Copy each line in the data that includes the word "OverflowError".

The records —
BEGIN

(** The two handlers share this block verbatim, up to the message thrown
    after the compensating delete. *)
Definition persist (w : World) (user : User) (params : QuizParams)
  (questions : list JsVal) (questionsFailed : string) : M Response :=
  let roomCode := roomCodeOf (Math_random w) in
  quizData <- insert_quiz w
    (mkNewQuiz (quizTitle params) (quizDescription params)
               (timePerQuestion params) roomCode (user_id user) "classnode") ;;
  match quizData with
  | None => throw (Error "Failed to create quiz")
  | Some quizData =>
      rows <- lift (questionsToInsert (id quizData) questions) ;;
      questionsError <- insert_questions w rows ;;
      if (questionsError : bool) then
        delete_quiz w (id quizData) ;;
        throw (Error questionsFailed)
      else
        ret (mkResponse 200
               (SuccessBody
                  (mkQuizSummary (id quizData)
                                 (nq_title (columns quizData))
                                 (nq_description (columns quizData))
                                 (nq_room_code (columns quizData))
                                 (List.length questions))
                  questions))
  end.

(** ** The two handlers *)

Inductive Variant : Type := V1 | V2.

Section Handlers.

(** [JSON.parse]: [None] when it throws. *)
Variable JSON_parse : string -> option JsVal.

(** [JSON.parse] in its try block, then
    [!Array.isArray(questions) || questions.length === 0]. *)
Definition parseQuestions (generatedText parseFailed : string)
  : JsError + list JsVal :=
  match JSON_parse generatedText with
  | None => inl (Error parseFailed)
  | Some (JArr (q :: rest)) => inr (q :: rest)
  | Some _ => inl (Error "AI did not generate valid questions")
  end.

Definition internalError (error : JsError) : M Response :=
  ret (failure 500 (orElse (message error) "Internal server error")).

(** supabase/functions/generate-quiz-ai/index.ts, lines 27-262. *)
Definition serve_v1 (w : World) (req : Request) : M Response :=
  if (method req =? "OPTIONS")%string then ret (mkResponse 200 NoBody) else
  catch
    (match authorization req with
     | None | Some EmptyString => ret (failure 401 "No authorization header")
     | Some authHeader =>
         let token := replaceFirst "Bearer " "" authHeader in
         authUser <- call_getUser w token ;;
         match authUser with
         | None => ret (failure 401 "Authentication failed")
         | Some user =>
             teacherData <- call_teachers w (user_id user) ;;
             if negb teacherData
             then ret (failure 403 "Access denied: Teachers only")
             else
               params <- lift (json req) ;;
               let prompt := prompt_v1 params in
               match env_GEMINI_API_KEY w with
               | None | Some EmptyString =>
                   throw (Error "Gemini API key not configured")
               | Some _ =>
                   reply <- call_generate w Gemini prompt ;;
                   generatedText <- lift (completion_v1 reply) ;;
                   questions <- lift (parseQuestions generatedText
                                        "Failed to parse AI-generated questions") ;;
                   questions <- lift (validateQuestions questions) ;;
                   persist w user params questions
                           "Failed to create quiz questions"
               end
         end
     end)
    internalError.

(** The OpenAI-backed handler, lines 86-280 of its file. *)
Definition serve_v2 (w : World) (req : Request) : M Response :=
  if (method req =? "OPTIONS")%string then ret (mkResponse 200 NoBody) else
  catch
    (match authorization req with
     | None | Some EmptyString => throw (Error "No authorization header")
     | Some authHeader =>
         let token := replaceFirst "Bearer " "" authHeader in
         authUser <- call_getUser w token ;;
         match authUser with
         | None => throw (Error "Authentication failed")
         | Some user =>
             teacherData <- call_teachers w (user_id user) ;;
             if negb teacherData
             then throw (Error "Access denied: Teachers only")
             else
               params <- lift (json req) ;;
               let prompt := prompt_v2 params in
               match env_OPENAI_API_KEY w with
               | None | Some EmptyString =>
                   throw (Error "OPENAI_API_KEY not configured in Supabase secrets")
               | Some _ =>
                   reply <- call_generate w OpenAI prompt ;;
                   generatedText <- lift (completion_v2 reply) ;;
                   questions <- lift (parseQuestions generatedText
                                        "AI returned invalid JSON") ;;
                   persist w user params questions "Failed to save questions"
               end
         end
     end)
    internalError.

END
BEGIN

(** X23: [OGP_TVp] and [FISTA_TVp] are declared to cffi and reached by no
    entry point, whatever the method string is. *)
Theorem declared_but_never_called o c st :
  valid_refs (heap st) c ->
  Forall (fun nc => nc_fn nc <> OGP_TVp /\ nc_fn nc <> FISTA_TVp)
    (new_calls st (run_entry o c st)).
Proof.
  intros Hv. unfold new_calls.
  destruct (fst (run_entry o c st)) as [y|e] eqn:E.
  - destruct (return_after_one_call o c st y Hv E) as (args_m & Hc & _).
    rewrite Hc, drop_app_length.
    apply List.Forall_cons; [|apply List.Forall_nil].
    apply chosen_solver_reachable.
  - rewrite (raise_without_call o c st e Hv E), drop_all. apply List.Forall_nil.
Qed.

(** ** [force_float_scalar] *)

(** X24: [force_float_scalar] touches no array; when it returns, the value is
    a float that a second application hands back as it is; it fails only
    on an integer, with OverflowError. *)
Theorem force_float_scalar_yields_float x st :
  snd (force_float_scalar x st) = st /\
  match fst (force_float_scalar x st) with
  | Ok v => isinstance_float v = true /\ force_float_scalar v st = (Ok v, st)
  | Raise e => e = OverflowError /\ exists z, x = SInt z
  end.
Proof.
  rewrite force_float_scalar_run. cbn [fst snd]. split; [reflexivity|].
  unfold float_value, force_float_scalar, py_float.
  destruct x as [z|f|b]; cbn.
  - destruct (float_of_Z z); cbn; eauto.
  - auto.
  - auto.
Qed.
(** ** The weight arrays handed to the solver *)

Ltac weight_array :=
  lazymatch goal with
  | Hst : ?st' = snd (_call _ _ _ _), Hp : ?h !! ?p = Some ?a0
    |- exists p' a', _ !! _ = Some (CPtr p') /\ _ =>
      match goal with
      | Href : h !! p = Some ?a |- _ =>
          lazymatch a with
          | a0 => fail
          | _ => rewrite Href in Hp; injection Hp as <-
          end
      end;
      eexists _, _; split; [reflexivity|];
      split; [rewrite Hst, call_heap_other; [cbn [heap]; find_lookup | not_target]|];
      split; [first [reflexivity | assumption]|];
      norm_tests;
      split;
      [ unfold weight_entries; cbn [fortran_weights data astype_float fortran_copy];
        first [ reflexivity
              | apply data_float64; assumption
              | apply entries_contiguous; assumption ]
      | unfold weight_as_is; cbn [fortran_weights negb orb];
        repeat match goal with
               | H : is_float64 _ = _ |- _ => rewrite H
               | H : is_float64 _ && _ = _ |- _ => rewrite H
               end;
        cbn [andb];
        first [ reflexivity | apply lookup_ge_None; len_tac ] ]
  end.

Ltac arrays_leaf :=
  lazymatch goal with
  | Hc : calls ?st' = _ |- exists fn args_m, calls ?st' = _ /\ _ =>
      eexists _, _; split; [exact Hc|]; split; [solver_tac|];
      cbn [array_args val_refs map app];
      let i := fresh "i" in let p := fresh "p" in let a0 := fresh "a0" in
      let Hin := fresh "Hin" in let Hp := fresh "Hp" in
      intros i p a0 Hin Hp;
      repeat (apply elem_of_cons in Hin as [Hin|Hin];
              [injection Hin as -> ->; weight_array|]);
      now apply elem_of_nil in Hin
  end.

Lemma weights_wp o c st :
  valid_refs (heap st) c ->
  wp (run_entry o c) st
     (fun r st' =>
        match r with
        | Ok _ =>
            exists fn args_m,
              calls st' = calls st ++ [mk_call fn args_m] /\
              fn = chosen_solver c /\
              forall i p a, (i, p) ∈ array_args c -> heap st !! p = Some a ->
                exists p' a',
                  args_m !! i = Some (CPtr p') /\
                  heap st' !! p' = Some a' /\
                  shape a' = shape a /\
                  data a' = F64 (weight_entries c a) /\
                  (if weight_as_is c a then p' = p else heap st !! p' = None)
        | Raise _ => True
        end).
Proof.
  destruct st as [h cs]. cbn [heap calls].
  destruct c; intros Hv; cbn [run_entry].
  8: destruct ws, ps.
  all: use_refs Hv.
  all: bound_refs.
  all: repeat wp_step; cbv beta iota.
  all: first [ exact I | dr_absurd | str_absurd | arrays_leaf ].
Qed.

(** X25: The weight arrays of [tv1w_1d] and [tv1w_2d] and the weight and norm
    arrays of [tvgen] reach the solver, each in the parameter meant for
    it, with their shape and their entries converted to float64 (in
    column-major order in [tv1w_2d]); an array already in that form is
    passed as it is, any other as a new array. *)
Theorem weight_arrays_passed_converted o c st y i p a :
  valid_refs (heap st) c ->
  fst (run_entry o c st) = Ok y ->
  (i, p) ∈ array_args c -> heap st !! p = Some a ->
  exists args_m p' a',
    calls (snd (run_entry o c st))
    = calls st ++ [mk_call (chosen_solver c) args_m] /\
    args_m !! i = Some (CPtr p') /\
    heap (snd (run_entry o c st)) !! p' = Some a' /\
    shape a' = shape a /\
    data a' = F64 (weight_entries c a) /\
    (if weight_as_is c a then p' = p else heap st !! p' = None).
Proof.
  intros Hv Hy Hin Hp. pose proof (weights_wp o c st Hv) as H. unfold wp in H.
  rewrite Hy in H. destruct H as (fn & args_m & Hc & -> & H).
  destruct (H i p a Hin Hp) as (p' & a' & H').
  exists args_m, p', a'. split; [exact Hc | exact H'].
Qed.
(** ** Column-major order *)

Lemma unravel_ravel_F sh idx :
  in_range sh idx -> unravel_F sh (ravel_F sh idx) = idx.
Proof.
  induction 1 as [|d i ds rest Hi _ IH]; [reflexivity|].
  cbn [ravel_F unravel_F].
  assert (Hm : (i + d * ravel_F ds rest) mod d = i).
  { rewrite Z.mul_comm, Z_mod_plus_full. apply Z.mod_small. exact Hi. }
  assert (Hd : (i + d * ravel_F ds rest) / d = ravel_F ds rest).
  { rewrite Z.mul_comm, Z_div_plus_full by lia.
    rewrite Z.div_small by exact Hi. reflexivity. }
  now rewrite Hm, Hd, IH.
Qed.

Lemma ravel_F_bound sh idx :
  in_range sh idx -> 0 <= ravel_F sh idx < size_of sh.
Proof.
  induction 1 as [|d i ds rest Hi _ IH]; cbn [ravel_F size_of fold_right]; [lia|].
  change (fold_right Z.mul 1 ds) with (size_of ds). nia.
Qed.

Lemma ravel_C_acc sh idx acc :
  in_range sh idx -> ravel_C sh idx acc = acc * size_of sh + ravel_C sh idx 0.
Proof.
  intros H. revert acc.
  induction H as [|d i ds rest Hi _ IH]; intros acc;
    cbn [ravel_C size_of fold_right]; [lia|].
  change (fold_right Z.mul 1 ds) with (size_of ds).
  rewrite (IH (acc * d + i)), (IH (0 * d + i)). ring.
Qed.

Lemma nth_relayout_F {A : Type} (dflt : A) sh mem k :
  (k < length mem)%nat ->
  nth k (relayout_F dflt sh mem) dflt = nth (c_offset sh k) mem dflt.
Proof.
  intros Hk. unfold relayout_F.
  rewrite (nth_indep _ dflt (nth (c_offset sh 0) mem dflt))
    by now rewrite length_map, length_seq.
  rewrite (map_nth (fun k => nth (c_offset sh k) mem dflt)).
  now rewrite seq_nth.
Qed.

END

Solution to this task —
    on an integer, with OverflowError. *)
  | Raise e => e = OverflowError /\ exists z, x = SInt z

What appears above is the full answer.